Lemma send_not_cancelled s req f c m conns conn :
  conns !! c = Some conn -> cancelled conn = false ->
  RoutingSteps.exec (ASend (length (callers s)) contextDone)
    (at_pc s (Found (numberedReq s req) f c) (openFuture (sr_DestNodeNumber req)) m conns) = None.
Proof.
  intros Hc Hcan. cbn [RoutingSteps.exec at_pc callers]. rewrite snoc_last. unfold send. cbn.
  rewrite Hc. cbn. by rewrite Hcan.
Qed.
(** The send loop is ready: nothing needs to happen before the request is handed over. *)
Lemma ready_skips cg c ok h conn :
  connStore (grp (session cg h)) !! c = Some conn -> sender conn = selecting ->
  act cg (ASendReturns c ok) (act cg (ARun c) h) = h.
Proof.
  intros Hc Hs. rewrite (act_None cg (ARun c) h) by (cbn; rewrite Hc; cbn; by rewrite Hs).
  apply act_None. cbn. rewrite Hc. cbn. by rewrite Hs.
Qed.
(** Whichever branch is tried first, the request is handed over, once. *)
Lemma send_once cg s req f c m pick h conn :
  session cg h = at_pc s (Found (numberedReq s req) f c) (openFuture (sr_DestNodeNumber req)) m
                   (connStore (grp s)) ->
  f = length (futStore (grp s)) ->
  connStore (grp s) !! c = Some conn -> cancelled conn = false -> sender conn = selecting ->
  exists conns h1, h1 = with_session cg (at_pc s (Sent (numberedReq s req) f)
      (openFuture (sr_DestNodeNumber req)) m conns) h /\
    act cg (ASend (length (callers s)) contextDone) (act cg (ASend (length (callers s)) handOver)
      (act cg (ASend (length (callers s)) pick) h)) = h1.
Proof.
  intros Hh -> Hc Hcan Hs.
  assert (forall b h conns, session cg h = at_pc s (Sent (numberedReq s req) (length (futStore (grp s))))
    (openFuture (sr_DestNodeNumber req)) m conns -> act cg (ASend (length (callers s)) b) h = h) as Hsent.
  { intros b h' conns Hh'. apply act_None. rewrite Hh'. cbn. by rewrite snoc_last. }
  pose proof (send_selecting s req c conn m _ Hc Hs) as Hhand. rewrite <-Hh in Hhand.
  pose proof (send_not_cancelled s req (length (futStore (grp s))) c m _ conn Hc Hcan) as Hdone.
  rewrite <-Hh in Hdone. eexists _, _. split; [reflexivity|]. destruct pick.
  - rewrite (act_Return _ _ _ _ Hhand).
    rewrite !(Hsent _ _ _ (session_with _ _ _)). reflexivity.
  - rewrite (act_None _ _ _ Hdone), (act_Return _ _ _ _ Hhand).
    by rewrite (Hsent _ _ _ (session_with _ _ _)).
Qed.

Lemma exchange_offline cg req h :
  let s := session cg h in
  let n := sr_DestNodeNumber req in
  connecting s = None ->
  (forall i, (waits h <= i < 3 + waits h)%nat -> quiet i) -> (forall i, ctx_err i = None) ->
  connectors (grp s) !! n = None ->
  snd (exchange cg req h) = Err (nodeMessage "is not connected" n).
Proof.
  intros s n Hlock Hq Hctx Hn. cbn [exchange hub_router]. unfold RouteRequest.
  fold s. rewrite act_number. fold s.
  rewrite (lock_quiet cg (with_session cg (with_request s req) h))
    by first [apply Hq; cbn; lia|by rewrite session_with].
  set (h1 := next_wait _).
  assert (session cg h1 = with_request s req) as Hs1 by apply session_with.
  pose proof (lookup_offline s req Hlock Hn) as Hl. rewrite <-Hs1 in Hl.
  rewrite (act_Return _ _ _ _ Hl), session_with. cbn [at_pc callers]. rewrite snoc_last.
  set (h2 := with_session cg _ h1).
  rewrite (lock_quiet cg h2) by first [apply Hq; cbn; lia|by unfold h2; rewrite session_with].
  assert (session cg (next_wait h2) = session cg h2) as Hs2 by done.
  rewrite (act_None cg (ARegister _)).
  2:{ rewrite Hs2. unfold h2. rewrite session_with. cbn. by rewrite snoc_last. }
  rewrite interfere_quiet by (apply Hq; cbn; lia). unfold await. cbn [snd].
  change (session cg (next_wait (next_wait h2))) with (session cg h2).
  unfold h2. rewrite session_with. cbn. rewrite !snoc_last. cbn. by rewrite Hctx.
Qed.
Lemma exchange_online cg req h answer c conn :
  let s := session cg h in
  let n := sr_DestNodeNumber req in
  connecting s = None ->
  (forall i, (waits h <= i < 3 + waits h)%nat -> quiet i) -> (forall i, ctx_err i = None) ->
  other_actions (3 + waits h) = [(cg, AResponse answer)] -> other_sheds (3 + waits h) = [] ->
  wp_RequestId answer = wrap64 (msgCounter (grp s) + 1) -> wp_CheckIn answer = false ->
  connectors (grp s) !! n = Some c ->
  connStore (grp s) !! c = Some conn -> cancelled conn = false -> sender conn = selecting ->
  snd (exchange cg req h) = Ok (wp_response answer).
Proof.
  intros s n Hlock Hq Hctx Hans Hsheds Hid Hci Hn Hc Hcan Hsel. cbn [exchange hub_router]. unfold RouteRequest.
  fold s. rewrite act_number. fold s.
  rewrite (lock_quiet cg (with_session cg (with_request s req) h))
    by first [apply Hq; cbn; lia|by rewrite session_with].
  set (h1 := next_wait _).
  assert (session cg h1 = with_request s req) as Hs1 by apply session_with.
  pose proof (lookup_online s req Hlock c Hn) as Hl. rewrite <-Hs1 in Hl.
  rewrite (act_Return _ _ _ _ Hl), session_with. cbn [at_pc callers]. rewrite snoc_last.
  set (h2 := with_session cg _ h1).
  rewrite (interfere_quiet h2) by (apply Hq; cbn; lia).
  assert (session cg (next_wait h2) = at_pc s (Found (numberedReq s req) (length (futStore (grp s))) c)
    (openFuture n) (futures (grp s)) (connStore (grp s))) as Hs2 by apply session_with.
  rewrite (ready_skips cg c _ _ conn) by first [done|by rewrite Hs2].
  destruct (send_once cg s req _ c _ (send_pick (waits (next_wait h2))) _ conn Hs2 eq_refl Hc Hcan Hsel)
    as (conns & h3 & Hh3 & ->).
  rewrite lock_quiet by (subst h3; first [apply Hq; cbn; lia|by rewrite session_with]).
  set (h4 := next_wait h3).
  assert (session cg h4 = at_pc s (Sent (numberedReq s req) (length (futStore (grp s))))
    (openFuture n) (futures (grp s)) conns) as Hs4 by (subst h4 h3; apply session_with).
  pose proof (register_sent s req Hlock (futures (grp s)) conns) as Hreg. fold n in Hreg.
  rewrite <-Hs4 in Hreg. rewrite (act_Return _ _ _ _ Hreg).
  set (h5 := with_session cg _ h4).
  assert (waits h5 = (3 + waits h)%nat) as Hw by (subst h5 h4 h3; done).
  unfold interfere. rewrite Hw, Hans, Hsheds. cbn [foldl].
  pose proof (answered s req Hlock answer (futures (grp s)) conns Hid Hci) as Ha. fold n in Ha.
  erewrite act_Return; [|unfold h5; cbn [fst snd]; rewrite session_with; exact Ha].
  unfold await. cbn [snd].
  rewrite !session_next, !session_with.
  cbn. rewrite !snoc_last. cbn. by rewrite Hctx.
Qed.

■ ■ ■ ■ ■

Go through the material line by line and work out how many lines include the string "Hlock". Reply with the number only.

6